Ubiquité, ralentissement, intimité, imagination artificielle, rêverie machinique, contact, data et visualisation, mouvement, telles sont les notions convoquées par Dominique Moulon pour rendre compte de l’exposition hybride Metamorphosis Vol.2 qui se tient au Hyundai Motorstudio de Séoul. Elle résonne pour nous sinon comme un manifeste du moins comme un précis de réflexions sur les enjeux de la création à partir de la création même d’œuvres pour l’essentiel liées aux machines, sans lesquelles rien de ce qui compose notre « aujourd’hui » n’existerait.
« Qui associe encore l’informatique à l’apparente froideur de ses composants allant du silicium aux métaux de différentes natures ? » Telle est la question que pose l’œuvre de l’artiste Frederick De Wilde et à laquelle Dominique Moulon répond.

Alexandre Curlet a été invité par la galerie GB agency pour sa première exposition personnelle intitulée Le sens du dépôt. L’espace de la galerie fait l’objet d’une entreprise poétique radicale, solaire, ante-historique et déterminée, qu’accompagne un texte de l’artiste, court et lui aussi radical.

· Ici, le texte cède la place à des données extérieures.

(** * POWER-SUPPLaY transmitter: a shallow embedding and its properties

  The development follows the four C files of the transmitter:

  - [Modulation]  : src/transmitter/modulation.c (CRC-8, Manchester,
                    Hamming(7,4));
  - [Tone]        : src/transmitter/main.c (tone generator, FSK framing,
                    command line);
  - [Ofdm]        : src/transmitter/ofdm_transmitter.c (multi-carrier
                    frame);
  - [WavPlayer]   : src/transmitter/wav_player.c (sample mapping of the AM
                    playback path).

  C integers are mathematical integers of [Z] with the truncation of
  every assignment written out ([u8], [u16], [s32]).  Byte buffers are
  lists of [Z]; a buffer passed with its length is the list of that
  length.  The controller code is sequential: it is embedded as state
  passing over a record of the C globals plus the log of the calls it
  makes to the platform (barriers, threads, clock, sleeps, output
  streams).  The worker threads are not embedded as threads: of the
  OFDM workers the embedding keeps what the controller depends on,
  whether a worker reaches the start barrier, whether it divides by zero
  once it is keyed, and whether it can be joined; the controllers of
  main.c and wav_player.c are embedded without their workers.  The clock
  of main.c is ideal: time passes in [nanosleep] only, by the amount
  asked for. *)

From Stdlib Require Import String Ascii ZArith List Bool Lia.
Import ListNotations.
Local Open Scope Z_scope.

(** ** Machine integers *)

Definition u8 (x : Z) : Z := x mod 256.
Definition u16 (x : Z) : Z := x mod 65536.

(** Two's complement wrap-around of a 32-bit [int]. *)
Definition s32 (x : Z) : Z := (x + 2147483648) mod 4294967296 - 2147483648.

Definition is_byte (b : Z) : Prop := 0 <= b < 256.
Definition is_int16 (s : Z) : Prop := -32768 <= s <= 32767.

(** C truth value of a comparison. *)
Definition c_bool (b : bool) : Z := if b then 1 else 0.

(** [x ^ (1 << k)] inside a buffer: the byte at index [i] has bit [k]
  inverted; the other bytes are kept. *)
Fixpoint flip_bit (data : list Z) (i : nat) (k : Z) : list Z :=
match data, i with
| [], _ => []
| b :: rest, O => Z.lxor b (Z.shiftl 1 k) :: rest
| b :: rest, S i' => b :: flip_bit rest i' k
end.

(** ** modulation.c *)

Module Modulation.

Definition CRC8_POLYNOMIAL : Z := 0x07.

(** Body of the inner [for (j = 0; j < 8; j++)] of [calculate_crc8]. *)
Definition crc8_shift (crc : Z) : Z :=
  if negb (Z.land crc 0x80 =? 0)
  then u8 (Z.lxor (Z.shiftl crc 1) CRC8_POLYNOMIAL)
  else u8 (Z.shiftl crc 1).

Fixpoint crc8_inner (j : nat) (crc : Z) : Z :=
  match j with
  | O => crc
  | S j' => crc8_inner j' (crc8_shift crc)
  end.

(** The outer loop over [data[0 .. length-1]], [crc] being the running
    accumulator. *)
Fixpoint crc8_loop (data : list Z) (crc : Z) : Z :=
  match data with
  | [] => crc
  | b :: rest => crc8_loop rest (crc8_inner 8 (u8 (Z.lxor crc b)))
  end.

Definition calculate_crc8 (data : list Z) : Z := crc8_loop data 0x00.

Definition verify_crc8 (data : list Z) (expected_crc : Z) : Z :=
  let calculated_crc := calculate_crc8 data in
  c_bool (calculated_crc =? expected_crc).

(** [for (bit = 7; bit >= 0; bit--)] of [manchester_encode]; [n] is
    [bit + 1]. *)
Fixpoint manchester_encode_bits (n : nat) (byte encoded : Z) : Z :=
  match n with
  | O => encoded
  | S bit =>
      let encoded' :=
        if Z.land (Z.shiftr byte (Z.of_nat bit)) 1 =? 1
        then u16 (Z.lor (Z.shiftl encoded 2) 2)
        else u16 (Z.lor (Z.shiftl encoded 2) 1) in
      manchester_encode_bits bit byte encoded'
  end.

(** The result is the sequence of bytes stored through [output]. *)
Fixpoint manchester_encode (input : list Z) : list Z :=
  match input with
  | [] => []
  | byte :: rest =>
      let encoded := manchester_encode_bits 8 byte 0 in
      Z.land (Z.shiftr encoded 8) 0xFF :: Z.land encoded 0xFF
        :: manchester_encode rest
  end.

(** [for (j = 0; j < 8; j++)] of [manchester_decode]; [n] iterations are
    left, [j] is the loop counter.  [None] is the early [return -1]. *)
Fixpoint manchester_decode_symbols (n : nat) (j encoded decoded : Z)
  : option Z :=
  match n with
  | O => Some decoded
  | S n' =>
      let symbol := u8 (Z.land (Z.shiftr encoded (14 - j * 2)) 3) in
      if symbol =? 2 then
        manchester_decode_symbols n' (j + 1) encoded
          (u8 (Z.lor (Z.shiftl decoded 1) 1))
      else if symbol =? 1 then
        manchester_decode_symbols n' (j + 1) encoded
          (u8 (Z.lor (Z.shiftl decoded 1) 0))
      else None
  end.

(** The loop [for (i = 0; i < input_bytes; i += 2)]; [out] is what has
    been stored through [output] so far.  The result pairs the return
    value with the bytes written. *)
Fixpoint manchester_decode_loop (input out : list Z) : Z * list Z :=
  match input with
  | hi :: lo :: rest =>
      let encoded := u16 (Z.lor (Z.shiftl hi 8) lo) in
      match manchester_decode_symbols 8 0 encoded 0 with
      | None => (-1, out)
      | Some decoded => manchester_decode_loop rest (out ++ [decoded])
      end
  | _ => (0, out)
  end.
(** * slug: a thread-safe leveled logger (src/include/slug.hpp)

    The C++ header defines two class templates: [basic_logstream], an output
    stream that writes either to [std::clog]'s buffer or to a file buffer it
    owns, and [basic_logger], which owns one such stream, a mutex, a start
    time and an atomic minimum level.  This development embeds the [char]
    instantiation.  Stream and file-buffer behaviour that the header merely
    calls (sentries, [rdbuf], [setstate], [basic_filebuf::open]) follows the
    C++17 library clauses; each such definition names the clause it follows. *)

From Stdlib Require Import ZArith String Ascii List Bool Lia.
From stdpp Require Import base option strings list gmap pretty.

(** ** Text *)

(** [std::setw(n)] on a stream with the default fill character and the
    default (right) adjustment: pad on the left up to [n] characters. *)
Fixpoint spaces (n : nat) : string :=
  match n with
  | O => ""
  | S k => String " " (spaces k)
  end.

Definition setw (n : nat) (s : string) : string :=
  spaces (n - String.length s) +:+ s.

(** Concatenation of the already rendered pieces of a parameter pack. *)
Fixpoint cat (pieces : list string) : string :=
  match pieces with
  | [] => ""
  | p :: ps => p +:+ cat ps
  end.

(** A duration held as whole milliseconds, converted to [double] seconds and
    printed under [std::fixed << std::setprecision(3)].  The quotient by 1000
    of an integer below 2^52 is within half a unit in the third decimal of
    its nearest [double], so the printed digits are the integer's own. *)
Definition digits3 (r : Z) : string :=
  let d := pretty (Z.to_nat r) in
  (if (r <? 10)%Z then "00" else if (r <? 100)%Z then "0" else "") +:+ d.
(** * Biscuit kernel core: circular buffers, fd pass queue, process table,
      console daemon and trap stub of [src/kernel/main.go]

    A shallow embedding of the Go code.  Go's [int] is a 64-bit two's
    complement integer and [uint]/[uintptr] a 64-bit unsigned one; both are
    carried as [Z] with the wrap-around written out.  Run-time panics
    (explicit [panic], slice bounds, division by zero, nil dereference) are
    the [Panic] outcome. *)

From Stdlib Require Import ZArith List Lia String Sorted.
From Stdlib.Strings Require Import Byte.
From stdpp Require Import base option list gmap.
From Equations Require Import Equations.
From ITree Require ITree Props.Leaf.

Local Open Scope Z_scope.

(** ** Go primitives *)

Module Go.

Definition INT_MIN : Z := -9223372036854775808.
Definition INT_MAX : Z := 9223372036854775807.
Definition UINT_MOD : Z := 18446744073709551616.

(** Result of a signed 64-bit operation whose mathematical value is [z]. *)
Definition wrap_int (z : Z) : Z := (z - INT_MIN) mod UINT_MOD + INT_MIN.

(** Result of an unsigned 64-bit operation whose mathematical value is [z]. *)
Definition wrap_uint (z : Z) : Z := z mod UINT_MOD.

Inductive outcome (A : Type) : Type :=
| Done (a : A)
| Panic (msg : string).
Arguments Done {A} a.
Arguments Panic {A} msg.

#[export] Instance outcome_ret : MRet outcome := fun _ a => Done a.
#[export] Instance outcome_bind : MBind outcome := fun _ _ f m =>
  match m with
  | Done a => f a
  | Panic msg => Panic msg
  end.

Definition is_done {A} (o : outcome A) : bool :=
  match o with Done _ => true | Panic _ => false end.

(** [a % b] on integers: truncated remainder, panics on a zero divisor. *)
Definition rem (a b : Z) : outcome Z :=
  if b =? 0 then Panic "integer divide by zero" else Done (Z.rem a b).

Definition len {A} (l : list A) : Z := Z.of_nat (length l).

(** A slice is carried as the list of its [len] elements; the capacity
    beyond [len] is not modelled, so the upper bound of a slice expression
    is checked against [len] (Go checks [s[lo:hi]] against [cap]; the two
    agree wherever the code below slices, since there [hi <= len]).
    [s[lo:]]. *)
Definition slice_from {A} (s : list A) (lo : Z) : outcome (list A) :=
  if (0 <=? lo) && (lo <=? len s)
  then Done (drop (Z.to_nat lo) s)
  else Panic "slice bounds out of range".

(** [s[lo:hi]]. *)
Definition slice_range {A} (s : list A) (lo hi : Z) : outcome (list A) :=
  if (0 <=? lo) && (lo <=? hi) && (hi <=? len s)
  then Done (take (Z.to_nat (hi - lo)) (drop (Z.to_nat lo) s))
  else Panic "slice bounds out of range".

(** [s[:hi]]. *)
Definition slice_to {A} (s : list A) (hi : Z) : outcome (list A) :=
  slice_range s 0 hi.

(** The builtin [copy(dst, src)]: the new contents of [dst] and the number
    of elements copied. *)
Definition copy {A} (dst src : list A) : list A * Z :=
  let n := Nat.min (length dst) (length src) in
  (take n src ++ drop n dst, Z.of_nat n).

Lemma wrap_int_id z : INT_MIN <= z <= INT_MAX -> wrap_int z = z.
Proof.
  unfold wrap_int, INT_MIN, INT_MAX, UINT_MOD. intros Hz.
  rewrite Z.mod_small; lia.
Qed.

Lemma wrap_uint_id z : 0 <= z < UINT_MOD -> wrap_uint z = z.
Proof. unfold wrap_uint. intros Hz. apply Z.mod_small. exact Hz. Qed.

Lemma wrap_uint_range z : 0 <= wrap_uint z < UINT_MOD.
Proof. unfold wrap_uint, UINT_MOD. apply Z.mod_pos_bound. lia. Qed.

Lemma copy_length {A} (dst src : list A) : length (copy dst src).1 = length dst.
Proof.
  unfold copy. cbn. rewrite length_app, length_take, length_drop. lia.
Qed.

Lemma copy_count {A} (dst src : list A) :
  0 <= (copy dst src).2 <= len dst /\ (copy dst src).2 <= len src.
Proof. unfold copy, len. cbn. lia. Qed.

End Go.
Import Go.

Definition uint8 : Type := Byte.byte.
Definition Err_t : Type := Z.
Definition Pa_t : Type := Z.

(** Modelled from the spec: the page size constant is declared outside
  main.go; the spec fixes the circular buffer's backing store to a single
  4 KiB page. *)
Definition PGSIZE : Z := 4096.

(** Modelled from the spec: the errno constants are declared outside
  main.go; the spec models them on POSIX, where ENOMEM is 12. *)
Definition ENOMEM : Err_t := 12.

(** ** userio_i: reading and writing user memory *)

(** [uioread u dst] copies user memory to [dst]; since the callee writes
  through the slice it is handed, the model returns the new contents of
  [dst] next to the updated receiver. *)
Class userio_i (U : Type) : Type := {
  uiowrite : U -> list uint8 -> U * (Z * Err_t);
  uioread : U -> list uint8 -> U * list uint8 * (Z * Err_t);
  remain : U -> Z;
  totalsz : U -> Z
}.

Pour clore ce numéro, TK-21 LaRevue accueille la critique d’art et professeur de lettres Stéphanie Dulout avec deux textes relatifs à des expositions en cours à Ivry-sur-Seine et à Paris. Les deux textes ont été publiés originellement dans le magazine en ligne The Gaze of a parisienne.
L’exposition de Cat Loray à la galerie Fernand Léger d’Ivry-sur-Seine permet de prendre la mesure de la subtilité et de l’originalité de son travail plastique. « Toutes de douceur et de pureté, du fait du lissé et de la sourde blancheur de la faïence cirée utilisée, mais aussi de la simplicité et de la fluidité de leurs formes, ses installations nous conduisent à une nouvelle perception de l’espace, et par là-même, à une véritable expérience sensorielle, du flottement et de l’ondoiement — une plongée dans des mondes en suspens provoquant un salutaire effet d’apaisement… »
Suspendue à la possible réouverture des musées, l’exposition Victor Brauner nous permet une véritable redécouverte de cette figure capitale du Surréalisme et de son « monde onirique et inquiétant où les couleurs ont toujours quelque chose de crépusculaire. » Le musée d’Art moderne de Paris réédite ce geste près d’un demi-siècle après la rétrospective qui lui avait été consacrée en ce même lieu en 1972.